In particular, this means that when a full screen app is up and running, it is covering the DWM composed image and the user needs to switch to a DWM-managed window for the DWM to start drawing on top of the full-screen app.
I don't have a good solution for your problem, unfortunately. One way to solve it would be to add the WS_CAPTION style to your app and then handle WM_NCPAINT/WM_NCCALCSIZE/WM_NCHITTEST yourself. This would allow you to lie to the DWM that you are a regular windowed application, but change visually your NC area to look like you have no title. However, this does require certain amount of additional code and might be a bit more effort you want to invest.
Another way you can try to solve your problem is to explicitly minimize your full-screen application window when launching the new process. However, you will then have to solve the problem of when to maximize it back again.
Btw, you might find the comments on this post from Raymond Chen interesting.
Windows supports multiple desktops and my guess would be that the full screen up is using a different desktop than the default one (where your application will be shown). A desktop object in Windows is "a logical display surface and contains user interface objects such as windows, menus, and hooks". For example, screen savers normally are started on a separate desktop.
You can find out which desktop an application is running on using Process Explorer:
Set Process Explorer to replace Task Manager and to run always on top.

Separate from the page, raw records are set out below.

(** * kf_filter.util: wavenumber-frequency masks

    A shallow embedding of [src/kf_filter/util.py] (the mask builders
    [kf_mask], [wave_mask], [td_mask] and their helpers
    [_wrap_to_xarray], [_nondim_k_omega], [_combine_plus_minus]) and the
    properties the specification states about them; then the regression
    and taper helpers [harmonic_func] and [split_hann_taper], and what
    the code of all of them shows beyond the specification.

    Modelling choices.

    - Numbers.  Every numeric value of the program (array elements and
      the scalar bounds) is an IEEE-754 binary64 value, which is what a
      Python [float] and a numpy [float64] are; they are modelled by
      Rocq's primitive [float], whose operations are the binary64 ones
      (NaN, the infinities and the two zeros included).  Integers
      (wavenumbers, [kmin=-20], the literals [84], [22], ...) are the
      floats of the same value, on which comparison and negation agree
      with the integer ones; [24 * 3600], which Python computes on
      integers, is converted after the product.
    - Arrays.  A raw [np.ndarray] is a one-dimensional list; an
      [xr.DataArray] has named dimensions with their sizes, index
      coordinates, and a value at every position, a position giving an
      index along each dimension name.  Element-wise operations
      broadcast by dimension name: the result lives on the union of the
      dimensions and its value at a position is the operation applied to
      the operands' values at that position.  Operands that share a
      dimension must agree on it: [xr.apply_ufunc], whose join is exact,
      raises when the sizes or the indexes of a shared dimension
      differ.  Arithmetic between two labeled arrays joins the indexes
      instead; what this join gives for operands that disagree is left
      open, as a parameter of [td_mask].
    - Errors.  [assert] and [raise] are results [Raise e]; a function
      that can fail returns in the [result] monad.
    - External collaborators.  [kf_filter.consts] is not part of the
      sources: its constants [g], [radius_earth], [beta] and its
      registry [wave_func] are parameters of the development, and
      [wave_types] is the list the specification gives.
    - numpy.  The helpers work on raw arrays: a vector is a list and a
      matrix the list of its rows.  Allocation, slices with Python's
      resolution of negative and overlong bounds, assignment with
      numpy's broadcasting of a single element, [np.rint] and [int] are
      defined on these; [np.sin], [np.cos] and [np.hanning], which are
      not binary64 operations, are parameters. *)

From Stdlib Require Import List String Ascii ZArith Bool Floats Lia.
Import ListNotations.
(** * streamlit_detection_OP.py: the Streamlit detection front end

    A shallow embedding of [src/streamlit_detection_OP.py]: the model
    downloader [download_from_gdrive], the [Inference] class and the
    [__main__] entry point, followed by the properties of the run that the
    specification states.

    One execution of the script is one Streamlit script run: the widgets
    return the values the user has set ([UI]); the shell, OpenCV and the
    YOLO model are the environment ([World]).

    What can fail is modelled where the script meets it: [os.makedirs]
    on a regular file, [os.remove] on a missing path, [YOLO] on any
    file, [cv2.imdecode] on an upload that is no image or is empty, the
    model and [st.image] given [None], the attribute [image_data] read
    before it is set, and [st.stop()]. The calls of the model on a
    frame, the plot, the capture and its reads, the widgets, the writes
    to the console and the write of the upload are calls that return. *)

From Stdlib Require Import ZArith QArith List Lia.
From stdpp Require Import base option list strings gmap.
Import ListNotations.

Local Open Scope string_scope.
Local Open Scope list_scope.

(** ** Python values the script handles *)

Abbreviation bytes := (list Byte.byte).

(** [self.vid_file_name] holds a path (a [str]) or a device index (an [int]). *)
Inductive PyVal :=
| VNone
| VStr (s : string)
| VInt (z : Z).

(** The three options of the "Select Source" select box. *)
Inductive SourceKind := Webcam | Video | Image.
(** * Supermarket shopping assistant: search and store navigation

    A shallow embedding of [backend/pathfinding.py], [backend/search.py]
    and the deterministic reply path of [backend/ai_pipeline.py],
    followed by the properties of the grid navigator, the fuzzy ranker,
    the query expansion and the fallback reply.

    Conventions of the embedding:
    - Python [int] is [Z]; a coordinate tuple [(x, y)] is a pair [Z * Z].
    - Python [str] is [string]; the builtins used by the sources
      ([lower], [in], [startswith], [endswith], [split], [strip],
      [replace], [join]) are defined on the characters of the string,
      with case mapping restricted to the ASCII letters.
    - a [set] is a [gset], a [dict] keyed by strings is a [gmap string].
    - scores are exact rationals ([Q]); the third-party scorers
      (rapidfuzz), the spell checker and the remote matcher are taken
      through interfaces ([Class]) that state only their documented
      contract.
    - a Python exception is the [None] of an [option] result. *)

From Stdlib Require Import ZArith QArith Qround Lia Lqa Bool Ascii String.
From Stdlib Require Import DecimalString DecimalNat.
From stdpp Require Import base gmap sets list sorting strings.

#[local] Set Warnings "-clear-no-such-hyp".

Local Open Scope string_scope.
Local Open Scope list_scope.
Local Open Scope Z_scope.

(* ===================================================================== *)
(** ** Python string builtins *)
(* ===================================================================== *)

Module PyStr.

Definition chr (n : nat) : string := String (ascii_of_nat n) EmptyString.

(** The characters the sources need and a literal cannot hold. *)
Definition nl : string := chr 10.
Definition dq : string := chr 34.

Definition is_upper (c : ascii) : bool :=
  let n := nat_of_ascii c in (65 <=? n)%nat && (n <=? 90)%nat.

Definition lower_char (c : ascii) : ascii :=
  if is_upper c then ascii_of_nat (nat_of_ascii c + 32) else c.

(** [s.lower()] *)
Fixpoint lower (s : string) : string :=
  match s with
  | EmptyString => EmptyString
  | String c s' => String (lower_char c) (lower s')
  end.

(** [s.startswith(t)] *)
Fixpoint startswith (s t : string) {struct t} : bool :=
  match t, s with
  | EmptyString, _ => true
  | String _ _, EmptyString => false
  | String b t', String a s' => if Ascii.eqb a b then startswith s' t' else false
  end.

(** [t in s] *)
Fixpoint contains (t s : string) : bool :=
  startswith s t ||
  match s with
  | EmptyString => false
  | String _ s' => contains t s'
  end.

(** [s.endswith(t)]: some tail of [s] is [t]. *)
Fixpoint endswith (s t : string) : bool :=
  String.eqb s t ||
  match s with
  | EmptyString => false
  | String _ s' => endswith s' t
  end.

(** ASCII white space, as [str.split()] and [str.strip()] see it. *)
Definition is_space (c : ascii) : bool :=
  let n := nat_of_ascii c in
  ((9 <=? n)%nat && (n <=? 13)%nat) || ((28 <=? n)%nat && (n <=? 32)%nat).

Fixpoint lstrip (s : string) : string :=
  match s with
  | EmptyString => EmptyString
  | String c s' => if is_space c then lstrip s' else s
  end.

(** [rstrip] keeps a character when it, or something after it, is not
    a space. *)
Fixpoint rstrip (s : string) : string :=
  match s with
  | EmptyString => EmptyString
  | String c s' =>
      match rstrip s' with
      | EmptyString => if is_space c then EmptyString else String c EmptyString
      | r => String c r
      end
  end.

(** [s.strip()] *)
Definition strip (s : string) : string := rstrip (lstrip s).

(** [s.split()]: the maximal runs of non-space characters.  [cur] is
    the run being read, reversed. *)
Fixpoint split_ws_aux (cur : list ascii) (s : string) : list string :=
  let flush rest :=
    match cur with
    | [] => rest
    | _ => string_of_list_ascii (rev cur) :: rest
    end in
  match s with
  | EmptyString => flush []
  | String c s' =>
      if is_space c then flush (split_ws_aux [] s')
      else split_ws_aux (c :: cur) s'
  end.

Definition split_ws (s : string) : list string := split_ws_aux [] s.

(** [s.split("\n")]: always at least one piece. *)
Fixpoint split_lines_aux (cur : list ascii) (s : string) : list string :=
  match s with
  | EmptyString => [string_of_list_ascii (rev cur)]
  | String c s' =>
      if Ascii.eqb c (ascii_of_nat 10)
      then string_of_list_ascii (rev cur) :: split_lines_aux [] s'
      else split_lines_aux (c :: cur) s'
  end.

Definition split_lines (s : string) : list string := split_lines_aux [] s.

(** [sep.join(parts)] *)
Fixpoint join (sep : string) (parts : list string) : string :=
  match parts with
  | [] => EmptyString
  | [p] => p
  | p :: rest => p +:+ sep +:+ join sep rest
  end.

(** [s.replace(old, new)] for a non-empty [old]: left to right, without
    overlap.  [skip] counts the characters of a match still to drop. *)
Fixpoint replace_aux (old new : string) (skip : nat) (s : string) : string :=
  match s with
  | EmptyString => EmptyString
  | String c s' =>
      match skip with
      | S k => replace_aux old new k s'
      | O =>
          if startswith s old
          then new +:+ replace_aux old new (String.length old - 1) s'
          else String c (replace_aux old new 0 s')
      end
  end.

Definition replace (s old new : string) : string := replace_aux old new 0 s.

(** [str(n)] for a natural number. *)
Definition of_nat (n : nat) : string := NilZero.string_of_uint (Nat.to_uint n).

(** [str(z)] for an integer. *)
Definition of_Z (z : Z) : string :=
  if z <? 0 then "-" +:+ of_nat (Z.to_nat (- z)) else of_nat (Z.to_nat z).

Definition is_digit (c : ascii) : bool :=
  let n := nat_of_ascii c in (48 <=? n)%nat && (n <=? 57)%nat.

Fixpoint digits_value (acc : Z) (s : string) : option Z :=
  match s with
  | EmptyString => Some acc
  | String c s' =>
      if is_digit c
      then digits_value (10 * acc + Z.of_nat (nat_of_ascii c - 48)) s'
      else None
  end.

Definition unsigned_value (s : string) : option Z :=
  match s with
  | EmptyString => None
  | _ => digits_value 0 s
  end.

(** [int(s)] on decimal numerals: surrounding white space is dropped,
    one sign is allowed, at least one digit is required.  [None] is
    [ValueError]. *)
Definition int (s : string) : option Z :=
  match strip s with
  | String "-" r => Z.opp <$> unsigned_value r
  | String "+" r => unsigned_value r
  | r => unsigned_value r
  end.
(** What the HTTP client gives for one POST. *)
Inductive http_reply :=
| Unreachable                                      (* [client.post] raises *)
| Response (status_code : Z) (body : option json). (* [None]: [response.json()] raises *)

Record environment := Environment {
  API_KEY : option string;
  post : string -> json -> http_reply;
  pcre_beyond : string -> option (string -> bool)
}.

(** ** The monad of request handlers *)

Definition M (A : Type) : Type := world -> result A * world.

#[global] Instance M_ret : MRet M := fun _ a w => (Ok a, w).
#[global] Instance M_bind : MBind M := fun _ _ f m w =>
  match m w with
  | (Ok a, w') => f a w'
  | (Raise e, w') => (Raise e, w')
  end.

Definition lift {A} (r : result A) : M A := fun w => (r, w).

Definition emit (e : event) : M unit :=
  fun w => (Ok tt, World (tasks w) (reminders w) (next_id w) (log w ++ [e])).

(** ** Store operations, as the handlers issue them *)

(** *** What the driver can encode

    Before an operation is sent, the driver encodes its documents.  An integer
    must fit a signed 64-bit word, else [OverflowError]; a key must not hold a
    null character, else [InvalidDocument].  The fields are encoded in
    order, a key before its value. *)

Definition fits_int64 (z : Z) : bool :=
  (-9223372036854775808 <=? z) && (z <? 9223372036854775808).

Definition has_null (k : string) : bool := contains (String "000" "") k.

Fixpoint first_error (l : list (option exn)) : option exn :=
  match l with
  | [] => None
  | Some e :: _ => Some e
  | None :: l' => first_error l'
  end.

Fixpoint encoding_error (v : json) : option exn :=
  match v with
  | JInt z => if fits_int64 z then None else Some OverflowError
  | JArr l => first_error (map encoding_error l)
  | JObj m =>
      first_error
        (map (fun kv => if has_null (fst kv) then Some InvalidDocument
                        else encoding_error (snd kv)) m)
  | JNull | JBool _ | JFloat _ | JStr _ => None
  end.

(** [db.tasks.insert_one({"title": title, "due": due, "completed": completed})] *)
Definition tasks_insert_one (title due : json) (completed : bool) : M unit :=
  fun w =>
    match first_error [encoding_error title; encoding_error due] with
    | Some e => (Raise e, w)
    | None =>
        (Ok tt, World (tasks w ++ [Task (next_id w) title due completed]) (reminders w)
                      (next_id w + 1)%N (log w ++ [Store tasks_coll InsertOne]))
    end.

(** [db.reminders.insert_one({"title": title, "at": at, "sent": sent})] *)
Definition reminders_insert_one (title : json) (at_ : Z) (sent : bool) : M unit :=
  fun w =>
    match first_error [encoding_error title; encoding_error (JInt at_)] with
    | Some e => (Raise e, w)
    | None =>
        (Ok tt, World (tasks w) (reminders w ++ [Reminder (next_id w) title at_ sent])
                      (next_id w + 1)%N (log w ++ [Store reminders_coll InsertOne]))
    end.

(** The search function of a pattern, or [None] when the store rejects it. *)
Definition regex_search (env : environment) (pattern : string) : option (string -> bool) :=
  match compile pattern with
  | Pattern r => Some (search r)
  | Invalid => None
  | Beyond => pcre_beyond env pattern
  end.

(** A title matches when it is text in which the pattern is found, or an array
    with such a text among its elements. *)
Definition text_matches (found : string -> bool) (v : json) : bool :=
  match v with
  | JStr s => found s
  | _ => false
  end.

Definition title_matches (found : string -> bool) (t : task) : bool :=
  match task_title t with
  | JStr s => found s
  | JArr l => existsb (text_matches found) l
  | _ => false
  end.

(** Removes the first element that satisfies [p]; also says whether one was. *)
Fixpoint remove_first {A} (p : A -> bool) (l : list A) : list A * N :=
  match l with
  | [] => ([], 0%N)
  | x :: l' =>
      if p x then (l', 1%N)
      else let '(r, n) := remove_first p l' in (x :: r, n)
  end.

(** [db.tasks.delete_one({"title": {"$regex": pattern, "$options": "i"}})];
    the result is [deleted_count]. *)
Definition tasks_delete_one (env : environment) (pattern : json) : M N :=
  fun w =>
    let w' := World (tasks w) (reminders w) (next_id w)
                    (log w ++ [Store tasks_coll DeleteOne]) in
    match encoding_error pattern with
    | Some e => (Raise e, w)
    | None =>
        match pattern with
        | JStr p =>
            match regex_search env p with
            | Some found =>
                let '(rest, n) := remove_first (title_matches found) (tasks w) in
                (Ok n, World rest (reminders w) (next_id w) (log w'))
            | None => (Raise OperationFailure, w')
            end
        | _ => (Raise OperationFailure, w')
        end
    end.

(** [db.tasks.find()] *)
Definition tasks_find : M (list task) :=
  fun w => (Ok (tasks w),
            World (tasks w) (reminders w) (next_id w) (log w ++ [Store tasks_coll Find])).

Definition is_due (now : Z) (r : reminder) : bool :=
  (reminder_at r <=? now)%Z && negb (reminder_sent r).

(** [db.reminders.find({"at": {"$lte": now}, "sent": False})] *)
Definition reminders_find_due (now : Z) : M (list reminder) :=
  fun w => (Ok (List.filter (is_due now) (reminders w)),
            World (tasks w) (reminders w) (next_id w)
                  (log w ++ [Store reminders_coll Find])).

Definition mark_sent (r : reminder) : reminder :=
  Reminder (reminder_id r) (reminder_title r) (reminder_at r) true.

(** [db.reminders.update_many({"_id": {"$in": ids}}, {"$set": {"sent": True}})] *)
Definition reminders_update_many (ids : list oid) : M unit :=
  fun w =>
    (Ok tt,
     World (tasks w)
           (map (fun r => if bool_decide (reminder_id r ∈ ids) then mark_sent r else r)
                (reminders w))
           (next_id w) (log w ++ [Store reminders_coll UpdateMany])).

(** ** The program *)

Definition MODEL : string := "gemini-2.0-flash".

Definition dquote : string := String "034" "".

Definition string_param (description : string) : json :=
  JObj [("type", JStr "string"); ("description", JStr description)].

(** The catalog of actions sent to the capability. *)
Definition tools : list json :=
  [ JObj [ ("name", JStr "addTask");
           ("description", JStr "Add a new task to the user's to-do list.");
           ("parameters", JObj [
              ("type", JStr "object");
              ("properties", JObj [
                 ("title", string_param "The title of the task. e.g., 'Buy milk'") ]);
              ("required", JArr [JStr "title"]) ]) ];
    JObj [ ("name", JStr "deleteTask");
           ("description",
            JStr "Delete a task from the user's list based on its title or keywords.");
           ("parameters", JObj [
              ("type", JStr "object");
              ("properties", JObj [
                 ("title", string_param "Keywords to find the task to delete. e.g., 'milk'") ]);
              ("required", JArr [JStr "title"]) ]) ];
    JObj [ ("name", JStr "setReminder");
           ("description", JStr "Set a reminder for the user. Always requires a time.");
           ("parameters", JObj [
              ("type", JStr "object");
              ("properties", JObj [
                 ("title", string_param "The subject of the reminder. e.g., 'Call mom'");
                 ("delay_minutes",
                  JObj [("type", JStr "integer");
                        ("description",
                         JStr "The number of minutes from now to set the reminder.")]) ]);
              ("required", JArr [JStr "title"; JStr "delay_minutes"]) ]) ] ].

(** The names declared in the catalog. *)
Definition tool_names : list string :=
  omap (fun t => match t with
                 | JObj m => match obj_lookup "name" m with
                             | Some (JStr n) => Some n
                             | _ => None
                             end
                 | _ => None
                 end) tools.

Fixpoint hex_of (digits : nat) (n : N) : string :=
  match digits with
  | O => ""
  | S d => hex_of d (n / 16)%N +:+ String (hex_digit (n mod 16)%N) ""
  end.

(** [str(task["_id"])]: the twelve bytes of the id in hexadecimal. *)
Definition oid_str (i : oid) : string := hex_of 24 i.

Definition task_helper (t : task) : json :=
  JObj [ ("id", JStr (oid_str (task_id t)));
         ("title", task_title t);
         ("due", task_due t);
         ("completed", JBool (task_completed t)) ].

(** *** The intent resolver *)

Definition fallback (reply : json) : json :=
  JObj [("name", JStr "fallback"); ("args", JObj [("reply", reply)])].

Definition no_key_reply : string := "Gemini API key is not set.".
Definition error_reply : string := "Sorry, there was an error processing the request.".
Definition unexpected_reply : string := "Sorry, an unexpected error occurred.".

Definition request_url (key : string) : string :=
  "https://generativelanguage.googleapis.com/v1beta/models/" +:+ MODEL
    +:+ ":generateContent?key=" +:+ key.

Definition request_data (prompt : string) : json :=
  JObj [ ("contents", JArr [JObj [("parts", JArr [JObj [("text", JStr prompt)]])]]);
         ("tools", JArr [JObj [("functionDeclarations", JArr tools)]]) ].

(** Line 98: [response_json["candidates"][0]["content"]["parts"][0]]. *)
Definition first_part (response_json : json) : result json :=
  candidates ← py_getitem response_json "candidates";
  candidate ← py_getitem_index candidates 0;
  content ← py_getitem candidate "content";
  parts ← py_getitem content "parts";
  py_getitem_index parts 0.

(** Lines 97-108: what is returned once the response has been decoded. *)
Definition read_response (status_code : Z) (response_json : json) : result json :=
  has_candidates ←
    (if (status_code =? 200)%Z then py_in "candidates" response_json else Ok false);
  if has_candidates : bool then
    part ← first_part response_json;
    is_call ← py_in "functionCall" part;
    if is_call : bool then py_getitem part "functionCall"
    else
      is_text ← py_in "text" part;
      if is_text : bool then text ← py_getitem part "text"; Ok (fallback text)
      else Ok (fallback (JStr error_reply))
  else Ok (fallback (JStr error_reply)).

When your full screen up is shown, launch Process Explorer by pressing Ctrl + Shift + Esc
Within Process Explorer, select the full screen process and press Ctrl + H to display the handles of this process
See the value of the Desktop item in the list. Usually this would be set to Default
If you know what desktop this app is running on you can start your process on the same desktop by first calling OpenDesktop to get a handle to this desktop and then pass it into the STARTUPINFO of your CreateProcess call.